Giudizio di legittimità costituzionale in via incidentale - Intervento in giudizio di soggetto titolare di un mero interesse di fatto, riflesso ed eventuale rispetto alla controversia del giudizio 'a quo' - Inammissibilità.
Nel giudizio di legittimità costituzionale degli artt. 8, 9, comma 1), lettera c), e 12 della legge della Regione Lombardia 3 marzo 2006, n. 6, è inammissibile l'intervento di un soggetto, intervenuto nel giudizio principale successivamente alla sospensione dello stesso, in quanto lo stesso risulta titolare di un interesse di fatto, meramente riflesso ed eventuale rispetto alla controversia oggetto del giudizio a quo. Invero, il principio della necessaria corrispondenza tra le parti del giudizio di costituzionalità con quelle costituite nel giudizio a quo può essere eccezionalmente derogato nel caso in cui l'interesse di cui è titolare il soggetto, pur formalmente estraneo al giudizio principale, inerisce immediatamente al rapporto sostanziale, rispetto al quale un'eventuale pronuncia di accoglimento eserciterebbe una influenza diretta.
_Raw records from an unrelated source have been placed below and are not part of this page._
(** *** Messages *)

Lemma usb_puts_ok t u : terminated t -> exists u', usb_puts t u = Ret u' /\ moved u u' 0.
Proof. intros Ht. unfold usb_puts. destruct (puts_ok t (u_con u) Ht) as [c ->]. eexists. split; [done|]. split; [by apply within_refl|done]. Qed.
Lemma show_reg_moved reg u : moved u (show_reg reg u) 1.
Proof. unfold show_reg. pose proof (read_udev_moved reg u) as M. by destruct (read_udev reg u) as [v u1]. Qed.

(** One more message. *)
Lemma after_puts t u u0 n (k : usb -> outcome usb) m : moved u0 u n -> terminated t ->
  (forall u1, moved u0 u1 n -> exists u', k u1 = Ret u' /\ moved u0 u' m) -> exists u', usb_puts t u ≫= k = Ret u' /\ moved u0 u' m.
Proof. intros M Ht Hk. destruct (usb_puts_ok t u Ht) as (u1 & -> & M1). rewrite bind_Ret. apply Hk. eapply moved_trans; [exact M|exact M1|lia]. Qed.

Lemma usb_dump_status_ok tag u : exists u', usb_dump_status tag u = Ret u' /\ moved u u' 3.
Proof.
  unfold usb_dump_status. assert (moved u u 0) as M by by apply moved_refl.
  assert (forall reg u1 n, moved u u1 n -> moved u (show_reg reg u1) (n + 1)) as Hreg by (intros reg u1 n Hn; eapply moved_trans; [exact Hn|apply show_reg_moved|lia]).
  do 8 (eapply after_puts; [exact M|apply lit_terminated|]; clear M; intros ? M). cbv zeta.
  eapply after_puts; [apply Hreg, M|apply lit_terminated|]. clear M. intros v1 M.
  eapply after_puts; [apply Hreg, M|apply lit_terminated|]. clear M. intros v2 M.
  destruct (usb_puts_ok (line_of "") (show_reg (HCTSIZ 0) v2)) as (v3 & -> & M3); [apply line_terminated|]. exists v3. split; [done|].
  eapply moved_trans; [apply Hreg, M|exact M3|lia].
Qed.

(** *** Control transfers *)

Definition CTRL_READS : Z := 2 * 700000 + USB_IN_READS + 3.

Lemma ctrl_in_ok addr setup buf len u : length setup = 8%nat -> 0 <= len <= zlen buf ->
  exists n buf' u', ctrl_in addr setup buf len u = Ret (n, buf', u') /\ (n = -1 \/ 0 <= n <= len)
    /\ refilled len buf buf' /\ moved u u' CTRL_READS.
Proof.
  intros Hs Hl. unfold ctrl_in, CTRL_READS. cbv zeta. set (mps := if addr =? 0 then 8 else 64). assert (1 <= mps) as Hm by (unfold mps; destruct (addr =? 0); lia).
  destruct (usb_out_ok 0 addr 0 HCCHAR_CTL mps PID_SETUP setup 8 u Hm) as (r & u1 & -> & Hr & M1); [lia|]. rewrite bind_Ret.
  destruct (Z.ltb_spec r 0).
  { destruct (usb_dump_status_ok "ctrl_in setup failed" u1) as (u2 & -> & M2). rewrite bind_Ret. eexists _, _, _. split; [done|].
    split; [by left|]. split; [done|]. eapply moved_trans; [exact M1|exact M2|unfold USB_IN_READS; lia]. }
  assert (exists n buf' u2, (if 0 <? len then usb_in 0 addr 0 HCCHAR_CTL mps PID_DATA1 buf len u1 else Ret (0, buf, u1)) = Ret (n, buf', u2)
    /\ (n = -2 \/ n = -1 \/ 0 <= n <= len) /\ refilled len buf buf' /\ moved u1 u2 USB_IN_READS) as (n & buf' & u2 & -> & Hn & R & M2).
  { destruct (0 <? len); [by apply usb_in_ok|]. eexists _, _, _. split; [done|]. split; [lia|]. split; [done|by apply moved_refl]. }
  rewrite bind_Ret. destruct (Z.ltb_spec n 0).
  { destruct (usb_dump_status_ok "ctrl_in data failed" u2) as (u3 & -> & M3). rewrite bind_Ret. eexists _, _, _. split; [done|].
    split; [by left|]. split; [exact R|]. eapply moved_trans; [exact M1|eapply moved_trans; [exact M2|exact M3|reflexivity]|unfold USB_IN_READS; lia]. }
  destruct (usb_out_ok 0 addr 0 HCCHAR_CTL mps PID_DATA1 [] 0 u2 Hm) as (r2 & u3 & -> & _ & M3); [simpl; lia|]. rewrite bind_Ret.
  assert (exists u4, (if r2 <? 0 then usb_dump_status "ctrl_in status failed" u3 else Ret u3) = Ret u4 /\ moved u3 u4 3) as (u4 & -> & M4).
  { destruct (r2 <? 0); [apply usb_dump_status_ok|]. eexists. split; [done|by apply moved_refl]. }
  rewrite bind_Ret. eexists _, _, _. split; [done|]. split; [lia|]. split; [exact R|].
  eapply moved_trans; [exact M1|eapply moved_trans; [exact M2|eapply moved_trans; [exact M3|exact M4|reflexivity]|reflexivity]|unfold USB_IN_READS; lia].
Qed.

Lemma ctrl_out_ok addr setup dummy u : length setup = 8%nat ->
  exists r u', ctrl_out addr setup dummy u = Ret (r, u') /\ moved u u' CTRL_READS.
Proof.
  intros Hs. unfold ctrl_out, CTRL_READS. cbv zeta. set (mps := if addr =? 0 then 8 else 64). assert (1 <= mps) as Hm by (unfold mps; destruct (addr =? 0); lia).
  destruct (usb_out_ok 0 addr 0 HCCHAR_CTL mps PID_SETUP setup 8 u Hm) as (r & u1 & -> & Hr & M1); [lia|]. rewrite bind_Ret.
  destruct (Z.ltb_spec r 0).
  { destruct (usb_dump_status_ok "ctrl_out setup failed" u1) as (u2 & -> & M2). rewrite bind_Ret. eexists _, _. split; [done|].
    eapply moved_trans; [exact M1|exact M2|unfold USB_IN_READS; lia]. }
  destruct (usb_in_ok 0 addr 0 HCCHAR_CTL mps PID_DATA1 dummy 0 u1 Hm) as (n & b & u2 & -> & _ & _ & M2); [lia|]. rewrite bind_Ret.
  assert (exists u3, (if n <? 0 then usb_dump_status "ctrl_out status failed" u2 else Ret u2) = Ret u3 /\ moved u2 u3 3) as (u3 & -> & M3).
  { destruct (n <? 0); [apply usb_dump_status_ok|]. eexists. split; [done|by apply moved_refl]. }
  rewrite bind_Ret. eexists _, _. split; [done|]. eapply moved_trans; [exact M1|eapply moved_trans; [exact M2|exact M3|reflexivity]|unfold USB_IN_READS; lia].
Qed.

(** ** The queue of keys *)

(** The characters waiting, oldest first; the last report is kept whole. *)
Definition holds (k : kb) (l : list Z) : Prop :=
  ring_ok KB_BUF (kb_ring k) (kb_tail k) (kb_head k) (length l) /\ (length l < 32)%nat
  /\ l = ring_read KB_BUF (kb_ring k) (kb_tail k) (length l) /\ length (prev_rep k) = 8%nat.
(** One more key, unless 31 are waiting. *)
Definition enqueue (l : list Z) (c : Z) : list Z := if decide (length l < 31)%nat then l ++ [c] else l.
- Sulla necessaria corrispondenza tra le parti del giudizio incidentale e del giudizio a quo, vedi, citata, ordinanza n. 352/2007.
- Sull'inammissibilità dell'intervento di soggetti titolari di un interesse di mero fatto rispetto alla controversia del giudizio del giudizio a quo, vedi, citate, sentenza n. 307/2002 e ordinanza n. 129/1998.